Xolair, known by its generic name omalizumab, has received FDA authorization for the treatment of multiple severe food allergies, as announced by the U.S. Food and Drug Administration on Friday, February 16. This injectable medication is classified as a monoclonal antibody, containing synthetic proteins engineered to target specific receptors within the body. Upon administration, Xolair binds to immunoglobulin E (IgE), a type of naturally occurring antibody primarily responsible for triggering allergic responses.
Numerous food allergies stem from IgE-mediated reactions, encompassing sensitivities to milk, eggs, soy, peanuts, tree nuts, fish, shellfish, and wheat. Notably, Xolair, previously sanctioned for addressing other medical conditions such as allergic asthma, can now serve as a safeguard against allergic reactions triggered by various food allergens.
Dr. Kelly Stone, Associate Director of the Division of Pulmonology, Allergy, and Critical Care within the FDA’s Center for Drug Evaluation and Research, underscored the significance of this new approval. While Xolair does not eradicate food allergies or enable unrestricted consumption of allergenic foods, its recurrent administration offers a means to mitigate the health consequences of accidental exposure.
It is imperative to note that Xolair does not replace epinephrine injections, notably EpiPen devices, crucial for counteracting life-threatening systemic allergic reactions known as anaphylaxis. While EpiPen injections swiftly dilate airways and stabilize blood pressure during allergen exposure, Xolair operates preventively, administered every two to four weeks to facilitate allergen tolerance and diminish reaction severity upon exposure.
Dosage and injection frequency of Xolair are tailored to individual body weight and IgE levels, administered either by healthcare professionals or self-injection at home under appropriate clinical supervision.
Clinical trials involving nearly 170 participants, encompassing adults and children over one year old with confirmed allergies to peanuts and at least two other foods, demonstrated promising outcomes. Those treated with Xolair exhibited a notable improvement, with 68% achieving the ability to tolerate a dose of peanut protein without experiencing moderate to severe symptoms compared to only 6% in the placebo group. Similar efficacy was observed regarding reactions to cashews, milk, and eggs.
However, it is important to acknowledge that a substantial proportion (17%) of individuals administered Xolair experienced no discernible improvement in peanut tolerance, necessitating continued adherence to allergen avoidance measures despite treatment.

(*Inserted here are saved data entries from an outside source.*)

(** * The IMDB dataset merge pipeline of [download_imdb_data_auto.py]

    A shallow embedding of the six stages of the script: the four plain
    index builders ([load_ratings], [load_crew], [load_names],
    [load_languages_and_countries]), the cast builder [load_principals]
    and the terminal join [process_basics], followed by the properties
    of the pipeline that its specification states.

    Conventions.
    - A Python [str] is a Rocq [string] holding the UTF-8 bytes of the
      text.  The files are opened with [encoding='utf-8'], so every line
      handed to the code is valid UTF-8.
    - A Python [dict] keyed by strings is a [gmap string _]; none of the
      dictionaries of the script is ever read in iteration order in a way
      that the result depends on.
    - A Python [int] is a [Z], a Python [float] is a binary64 value of
      [spec_float].
    - A gzip text stream is the list of lines that the iterator hands out
      before it stops, together with the way it stops: at the regular
      end of the file, or with [EOFError] when the archive is cut.
    - [EOFError] is the one exception of the model.  An archive that is
      no gzip data at all, one whose data is damaged, bytes that are
      not UTF-8 and errors of the file system are outside of it, and so
      are the runs that they end. *)

From Stdlib Require Import ZArith Ascii String List Decimal DecimalString.
From Stdlib Require Import Floats.SpecFloat.
From Stdlib Require DecimalPos.
From stdpp Require Import base option list gmap strings.

Local Open Scope Z_scope.

(** ** Python string primitives *)

Module PyStr.

Definition chr (n : nat) : ascii := ascii_of_nat n.

Definition TAB : ascii := chr 9.
Definition LF : ascii := chr 10.
Definition COMMA : ascii := ","%char.
Definition PIPE : ascii := "|"%char.

(** The missing-value token of the IMDB files, written ['\\N'] in the
    script: a backslash followed by a capital N. *)
Definition SENTINEL : string := String (chr 92) (String "N"%char EmptyString).

(** [str.isspace] characters, as UTF-8 byte sequences: the ASCII ones
    (U+0009..U+000D, U+001C..U+001F, U+0020) and the others of the
    Unicode database (U+0085, U+00A0, U+1680, U+2000..U+200A, U+2028,
    U+2029, U+202F, U+205F, U+3000). *)
Definition whitespace : list (list ascii) :=
  map (fun n => [chr n]) [9; 10; 11; 12; 13; 28; 29; 30; 31; 32]%nat
  ++ map (map chr)
       [ [194; 133]; [194; 160]; [225; 154; 128];
         [226; 128; 128]; [226; 128; 129]; [226; 128; 130];
         [226; 128; 131]; [226; 128; 132]; [226; 128; 133];
         [226; 128; 134]; [226; 128; 135]; [226; 128; 136];
         [226; 128; 137]; [226; 128; 138]; [226; 128; 168];
         [226; 128; 169]; [226; 128; 175]; [226; 129; 159];
         [227; 128; 128] ]%nat.

Fixpoint drop_prefix (p l : list ascii) : option (list ascii) :=
  match p, l with
  | [], _ => Some l
  | _ :: _, [] => None
  | a :: p', b :: l' => if Ascii.eqb a b then drop_prefix p' l' else None
  end.

Fixpoint drop_first (table : list (list ascii)) (l : list ascii)
  : option (list ascii) :=
  match table with
  | [] => None
  | p :: table' =>
      match drop_prefix p l with
      | Some l' => Some l'
      | None => drop_first table' l
      end
  end.

Fixpoint lstrip_with (table : list (list ascii)) (fuel : nat)
    (l : list ascii) : list ascii :=
  match fuel with
  | O => l
  | S fuel' =>
      match drop_first table l with
      | Some l' => lstrip_with table fuel' l'
      | None => l
      end
  end.

Definition lstrip_bytes (l : list ascii) : list ascii :=
  lstrip_with whitespace (List.length l) l.

Definition rstrip_bytes (l : list ascii) : list ascii :=
  rev (lstrip_with (map (@rev ascii) whitespace) (List.length l) (rev l)).

(** [s.strip()] *)
Definition strip (s : string) : string :=
  string_of_list_ascii
    (rstrip_bytes (lstrip_bytes (list_ascii_of_string s))).

(** [s.split(sep)] for a one-character separator: never empty, and
    [''.split(sep) == ['']]. *)
Fixpoint split (sep : ascii) (s : string) : list string :=
  match s with
  | EmptyString => [EmptyString]
  | String c rest =>
      if Ascii.eqb c sep then EmptyString :: split sep rest
      else match split sep rest with
           | x :: xs => String c x :: xs
           | [] => [String c EmptyString]
           end
  end.

(** [sep.join(l)] *)
Definition join (sep : string) (l : list string) : string :=
  String.concat sep l.

(** [s.replace(a, b)] for one-character [a] and [b]. *)
Fixpoint replace (a b : ascii) (s : string) : string :=
  match s with
  | EmptyString => EmptyString
  | String c rest =>
      String (if Ascii.eqb c a then b else c) (replace a b rest)
  end.

(** Truth value of a string: non-empty. *)
Definition truthy (s : string) : bool :=
  match s with EmptyString => false | String _ _ => true end.

(** [parts[i]] once the length test has passed; the empty string
    stands in for the [IndexError] that the guards rule out. *)
Definition item (parts : list string) (i : nat) : string :=
  nth i parts EmptyString.

(** [str(n)] and [f"{n}"] for an [int]; the limit that recent
    interpreters put on the number of digits is left out. *)
Definition of_int (n : Z) : string :=
  NilZero.string_of_int (Z.to_int n).

End PyStr.

(** ** Python numbers: [int(s)], [float(s)] and the [.1f] format *)

Module PyNum.

Definition prec : Z := 53.
Definition emax : Z := 1024.

(** A Python [float]: an IEEE 754 binary64 value. *)
Definition float : Type := spec_float.

Definition digit_of (c : ascii) : option Z :=
  let n := Z.of_nat (nat_of_ascii c) in
  if (48 <=? n) && (n <=? 57) then Some (n - 48) else None.

Definition is_char (a c : ascii) : bool := Ascii.eqb a c.

(** The tail [(["_"] digit)*] of a [digitpart]: the value read so far,
    the number of digits read so far, and what is left. *)
Fixpoint scan_rest (l : list ascii) (acc n : Z) {struct l}
  : Z * Z * list ascii :=
  match l with
  | c :: l' =>
      match digit_of c with
      | Some d => scan_rest l' (10 * acc + d) (n + 1)
      | None =>
          if is_char "_" c then
            match l' with
            | c2 :: l'' =>
                match digit_of c2 with
                | Some d => scan_rest l'' (10 * acc + d) (n + 1)
                | None => (acc, n, l)
                end
            | [] => (acc, n, l)
            end
          else (acc, n, l)
      end
  | [] => (acc, n, l)
  end.

(** [digitpart ::= digit (["_"] digit)*], continuing from [acc], [n]. *)
Definition digitpart (l : list ascii) (acc n : Z)
  : option (Z * Z * list ascii) :=
  match l with
  | c :: l' =>
      match digit_of c with
      | Some d => Some (scan_rest l' (10 * acc + d) (n + 1))
      | None => None
      end
  | [] => None
  end.

(** An optional sign: [true] for a minus. *)
Definition sign (l : list ascii) : bool * list ascii :=
  match l with
  | c :: l' =>
      if is_char "-" c then (true, l')
      else if is_char "+" c then (false, l')
      else (false, l)
  | [] => (false, l)
  end.

(** The code points of a UTF-8 text.  The streams are decoded by the
    file object, so only well-formed texts reach the code; on other
    bytes the result is of no interest. *)
Fixpoint code_points (l : list ascii) : list Z :=
  let byte c := Z.of_nat (nat_of_ascii c) in
  let cont c := byte c - 128 in
  match l with
  | [] => []
  | b0 :: r0 =>
      if byte b0 <? 128 then byte b0 :: code_points r0
      else
        match r0 with
        | [] => [65533]
        | b1 :: r1 =>
            if byte b0 <? 224 then
              ((byte b0 - 192) * 64 + cont b1) :: code_points r1
            else
              match r1 with
              | [] => [65533]
              | b2 :: r2 =>
                  if byte b0 <? 240 then
                    ((byte b0 - 224) * 4096 + cont b1 * 64 + cont b2)
                      :: code_points r2
                  else
                    match r2 with
                    | [] => [65533]
                    | b3 :: r3 =>
                        ((byte b0 - 240) * 262144 + cont b1 * 4096
                         + cont b2 * 64 + cont b3) :: code_points r3
                    end
              end
        end
  end.

(** The whitespace characters beyond ASCII (they are the ones of
    [PyStr.whitespace]). *)
Definition unicode_space : list Z :=
  [133; 160; 5760; 8192; 8193; 8194; 8195; 8196; 8197; 8198; 8199; 8200;
   8201; 8202; 8232; 8233; 8239; 8287; 12288].

(** The zero of each run of ten decimal digits beyond ASCII (category
    Nd of the Unicode database, version 14). *)
Definition decimal_zeros : list Z :=
  [1632; 1776; 1984; 2406; 2534; 2662; 2790; 2918; 3046; 3174; 3302;
   3430; 3558; 3664; 3792; 3872; 4160; 4240; 6112; 6160; 6470; 6608;
   6784; 6800; 6992; 7088; 7232; 7248; 42528; 43216; 43264; 43472;
   43504; 43600; 44016; 65296; 66720; 68912; 69734; 69872; 69942;
   70096; 70384; 70736; 70864; 71248; 71360; 71472; 71904; 72016;
   72784; 73040; 73120; 92768; 92864; 93008; 120782; 120792; 120802;
   120812; 120822; 123200; 123632; 125264; 130032].

Definition to_decimal (ch : Z) : option Z :=
  z ← List.find (fun z => (z <=? ch) && (ch <=? z + 9)) decimal_zeros;
  Some (ch - z).

Definition ascii_of_Z (n : Z) : ascii := ascii_of_nat (Z.to_nat n).

(** What [int] and [float] do to a [str] before they read it: spaces
    beyond ASCII become a blank, decimal digits become ASCII digits,
    and the text is cut with a question mark at the first other
    character from U+007F on. *)
Fixpoint transform (cps : list Z) : list ascii :=
  match cps with
  | [] => []
  | ch :: r =>
      if ch <? 127 then ascii_of_Z ch :: transform r
      else if existsb (Z.eqb ch) unicode_space then " "%char :: transform r
      else match to_decimal ch with
           | Some d => ascii_of_Z (48 + d) :: transform r
           | None => ["?"%char]
           end
  end.

(** The C whitespace: blank, and U+0009 to U+000D. *)
Definition is_c_space (c : ascii) : bool :=
  let n := Z.of_nat (nat_of_ascii c) in
  (n =? 32) || ((9 <=? n) && (n <=? 13)).

Fixpoint skip_space (l : list ascii) : list ascii :=
  match l with
  | c :: l' => if is_c_space c then skip_space l' else l
  | [] => []
  end.

Definition stripped (s : string) : list ascii :=
  rev (skip_space (rev (skip_space
    (transform (code_points (list_ascii_of_string s)))))).

(** [int(s)]: [None] stands for [ValueError].  The limit that recent
    interpreters put on the number of digits is left out. *)
Definition int (s : string) : option Z :=
  let '(neg, l) := sign (stripped s) in
  match digitpart l 0 0 with
  | Some (v, _, []) => Some (if neg then - v else v)
  | _ => None
  end.

(** The binary64 value nearest to [m * 10 ^ e10] (ties to even). *)
Definition of_decimal (neg : bool) (m e10 : Z) : float :=
  match m with
  | Zpos p =>
      if 0 <=? e10
      then binary_round prec emax neg (p * Z.to_pos (10 ^ e10)) 0
      else SFdiv prec emax (S754_finite neg p 0)
                 (S754_finite false (Z.to_pos (10 ^ (- e10))) 0)
  | _ => S754_zero neg
  end.

Definition lower (c : ascii) : ascii :=
  let n := nat_of_ascii c in
  if (65 <=? n)%nat && (n <=? 90)%nat then ascii_of_nat (n + 32) else c.

Definition lower_string (l : list ascii) : string :=
  string_of_list_ascii (map lower l).

(** [exponent ::= ("e" | "E") [sign] digitpart], through to the end. *)
Definition exponent (l : list ascii) : option Z :=
  match l with
  | [] => Some 0
  | c :: l' =>
      if is_char "e" (lower c) then
        let '(neg, l'') := sign l' in
        match digitpart l'' 0 0 with
        | Some (x, _, []) => Some (if neg then - x else x)
        | _ => None
        end
      else None
  end.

Common side effects of Xolair include fever and localized reactions at the injection site, with potential adverse effects including fever, joint pain, rashes, and parasitic infections. Given IgE’s role in parasite defense, blocking these antibodies may elevate susceptibility to such infections.
The FDA advises initial administration of Xolair in a healthcare setting due to reported cases of anaphylaxis shortly after drug administration. While Xolair was previously prescribed off-label for food allergies, its official approval is expected to facilitate broader access, albeit at a cost ranging from $2,900 to $5,000 per month, with varying out-of-pocket expenses for insured patients.
This article serves as informational and does not constitute medical advice.